We point out, too, that it has been held that disclosure of a public employee's educational background would not constitute an unwarranted invasion of personal privacy and must be disclosed [see Ruberti, Girvin & Ferlazzo v. NYS Division of State Police, 641 NYS 2d 411, 218 AD 2d 494 (1996)]. Additionally, in a recent judicial decision, Kwasnik v. City of New York (Supreme Court, New York County, September 26, 1997), the court quoted from and relied upon an opinion rendered by this office and held that those portions of resumes, including information detailing one's prior public employment must be disclosed. The Committee's opinion stated that:

"If, for example, an individual must have certain types of experience, educational accomplishments or certifications as a condition precedent to serving in [a] particular position, those aspects of a resume or application would in my view be relevant to the performance of the official duties of not only the individual to whom the record pertains, but also the appointing agency or officers ... to the extent that records sought contain information pertaining to the requirements that must have been met to hold the position, they should be disclosed, for I believe that disclosure of those aspects of documents would result in a permissible rather than an unwarranted invasion [of] personal privacy. Disclosure represents the only means by which the public can be aware of whether the incumbent of the position has met the requisite criteria for serving in that position.
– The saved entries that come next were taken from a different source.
(** C1, as the code has it.  For a two-dimensional field and bounds
    [min_value <= max_value] that the field's dtype can hold, after any call
    the caller's field holds: [max_value] wherever the sample was above
    [max_value], on every call (also with [max_value = 255]); [min_value]
    wherever the sample was below [min_value], but only when [min_value] is
    not 0; with [min_value = 0] the lower comparison is skipped and a sample
    not above [max_value] is left as it was, negative or not. *)
Theorem C1_clamp_as_guarded (s : state) (g : ndarray) :
  heap s !! gray_img = Some g -> ndim g = 2%nat -> (min_value <= max_value)%Z ->
  fits (dtype_of g) min_value -> fits (dtype_of g) max_value ->
  exists g',
    heap (call s).2 !! gray_img = Some g'
    /\ shape g' = shape g
    /\ forall k v, data g !! k = Some v ->
         ((v > max_value)%Z -> data g' !! k = Some max_value)
         /\ (min_value <> 0%Z -> (v < min_value)%Z -> data g' !! k = Some min_value)
         /\ (min_value = 0%Z -> (v <= max_value)%Z -> data g' !! k = Some v)
         /\ ((min_value <= v <= max_value)%Z -> data g' !! k = Some v).
Proof.
  intros Hg H2 Hle _ _. exists (clamped min_value max_value g).
  split; [|split].
  - rewrite (pseudocolor_heap _ _ _ _ _ _ _ _ _ _ _ _ _ _ Hg).
    now rewrite decide_True.
  - apply shape_clamped.
  - intros k v Hk. rewrite data_clamped, lookup_map, Hk. cbn [fmap option_fmap option_map].
    unfold clamp_sample. cbv zeta. rewrite !Z.gtb_ltb.
    repeat split; intros; f_equal; ltb_cases.
Qed.

(** C9.  Clamping is idempotent: with bounds [a <= b], a second call on
    the field the first call has clamped leaves that field as the first
    call left it. *)
Theorem C9_clamp_idempotent (s : state) (g : ndarray) :
  (min_value <= max_value)%Z ->
  heap s !! gray_img = Some g -> ndim g = 2%nat ->
  exists g1,
    heap (call s).2 !! gray_img = Some g1
    /\ g1 = clamped min_value max_value g
    /\ heap (call (call s).2).2 !! gray_img = Some g1.
Proof.
  intros _ Hg H2. exists (clamped min_value max_value g).
  assert (heap (call s).2 !! gray_img = Some (clamped min_value max_value g)) as H1.
  { rewrite (pseudocolor_heap _ _ _ _ _ _ _ _ _ _ _ _ _ _ Hg). now rewrite decide_True. }
  split; [done|]. split; [done|].
  rewrite (pseudocolor_heap _ _ _ _ _ _ _ _ _ _ _ _ _ _ H1).
  rewrite decide_True by (now rewrite ndim_clamped). now rewrite clamped_idem.
Qed.

(** C4.  A field that is not two-dimensional makes the call fail with the
    fatal error "Image must be grayscale." before anything is built: the
    figure, the arrays and the debug output are as they were. *)
Theorem C4_not_grayscale_is_fatal (s : state) (g : ndarray) :
  heap s !! gray_img = Some g -> ndim g <> 2%nat ->
  (call s).1 = Raise (FatalError "Image must be grayscale.")
  /\ gcf (call s).2 = gcf s
  /\ heap (call s).2 = heap s
  /\ trace (call s).2 = trace s.
Proof. intros Hg H2. now rewrite (pseudocolor_not_grayscale _ _ _ _ _ _ _ _ _ _ _ _ _ Hg H2). Qed.

End Clamp.

(** ** Calls with a mask *)

Section Masked.

Variable cv2_rectangle : ndarray -> Z * Z -> Z * Z -> Z * Z * Z -> Z -> ndarray.

Variables (gray_img mask : loc) (cmap : option string)
  (min_value max_value : Z) (dpi : option Z) (axes : bool) (path : string).

Local Abbreviation call background obj :=
  (pseudocolor cv2_rectangle gray_img (Some mask) cmap background min_value max_value
     obj dpi axes path).


Lemma shape_background_of (bg : string) (gray : ndarray) :
  shape (background_of bg gray).1 = shape gray.
Proof. unfold background_of. repeat case_decide; done. Qed.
"The Opinion further stated that:

"Although some aspects of one’s employment history may be withheld, the fact of a person’s public employment is a matter of public record, for records identifying public employees, their titles and salaries must be prepared and made available under the Freedom of Information Law [see §87(3)(b)]."
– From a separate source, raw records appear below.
(** * Elenora-Group/Logger: the leveled logger of [src/index.ts]

    A shallow embedding of the [Logger] class: its configuration record and
    accessors, the six per-level operations, the shared [log] routine and the
    rotating file appender [writeLine].  Console output, the file system, the
    clock and the call stack are explicit state; every call into a library
    (util.inspect, luxon, stacktrace-js, fs, console) leaves an event in the
    run's trace, so that "nothing was done" is a statement about the trace. *)

From Stdlib Require Import ZArith String Ascii DecimalString Lia.
From stdpp Require Import gmap strings list.

Set Warnings "-register-all".
Local Open Scope string_scope.
Local Open Scope Z_scope.

(** ** JavaScript strings *)

Module JsString.

(** The text before and after the first occurrence of [pat] in [s]. *)
Fixpoint split_first (pat s : string) : option (string * string) :=
  if String.prefix pat s then
    Some (EmptyString, String.substring (String.length pat)
                         (String.length s - String.length pat)%nat s)
  else
    match s with
    | EmptyString => None
    | String c s' =>
        match split_first pat s' with
        | Some (before, after) => Some (String c before, after)
        | None => None
        end
    end.

(** ECMAScript's GetSubstitution for a string pattern (no capture groups):
    in the replacement text [$$] stands for a dollar sign, [$&] for the
    matched text, [$`] for the text before the match and [$'] for the text
    after it; any other use of the dollar sign is literal. *)
Fixpoint GetSubstitution (matched before after replacement : string) : string :=
  match replacement with
  | EmptyString => EmptyString
  | String c rest =>
      if Ascii.eqb c "$" then
        match rest with
        | EmptyString => String c EmptyString
        | String d rest' =>
            if Ascii.eqb d "$" then
              String "$" (GetSubstitution matched before after rest')
            else if Ascii.eqb d "&" then
              matched +:+ GetSubstitution matched before after rest'
            else if Ascii.eqb d "`" then
              before +:+ GetSubstitution matched before after rest'
            else if Ascii.eqb d "'" then
              after +:+ GetSubstitution matched before after rest'
            else String c (GetSubstitution matched before after rest)
        end
      else String c (GetSubstitution matched before after rest)
  end.

(** [String.prototype.replace] with a string pattern: the first occurrence
    only, the replacement text read by [GetSubstitution]. *)
Definition replace (s pat replacement : string) : string :=
  match split_first pat s with
  | None => s
  | Some (before, after) =>
      before +:+ GetSubstitution pat before after replacement +:+ after
  end.

(** Is [pat] a substring of [s]? *)
Definition includes (s pat : string) : bool :=
  match split_first pat s with Some _ => true | None => false end.

End JsString.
In short, it is likely that some aspects of the resume of the incumbent must be disclosed, while others could be withheld to protect personal privacy.

With respect to your question concerning the enforceability of the privacy protections offered by the law, we note that the Freedom of Information Law is permissive. In other words, while the District may choose to withhold certain information when disclosure would constitute an unwarranted invasion of personal privacy, it is not prohibited from releasing such information to the public.

The only provision of law in New York State pertaining to a cause of action for the invasion of privacy is §51 of the Civil Rights Law. This provision prohibits the unauthorized use of a name or likeness for advertising purposes, and would not apply in the context of your inquiry.

On behalf of the Committee on Open Government we hope this is helpful to you.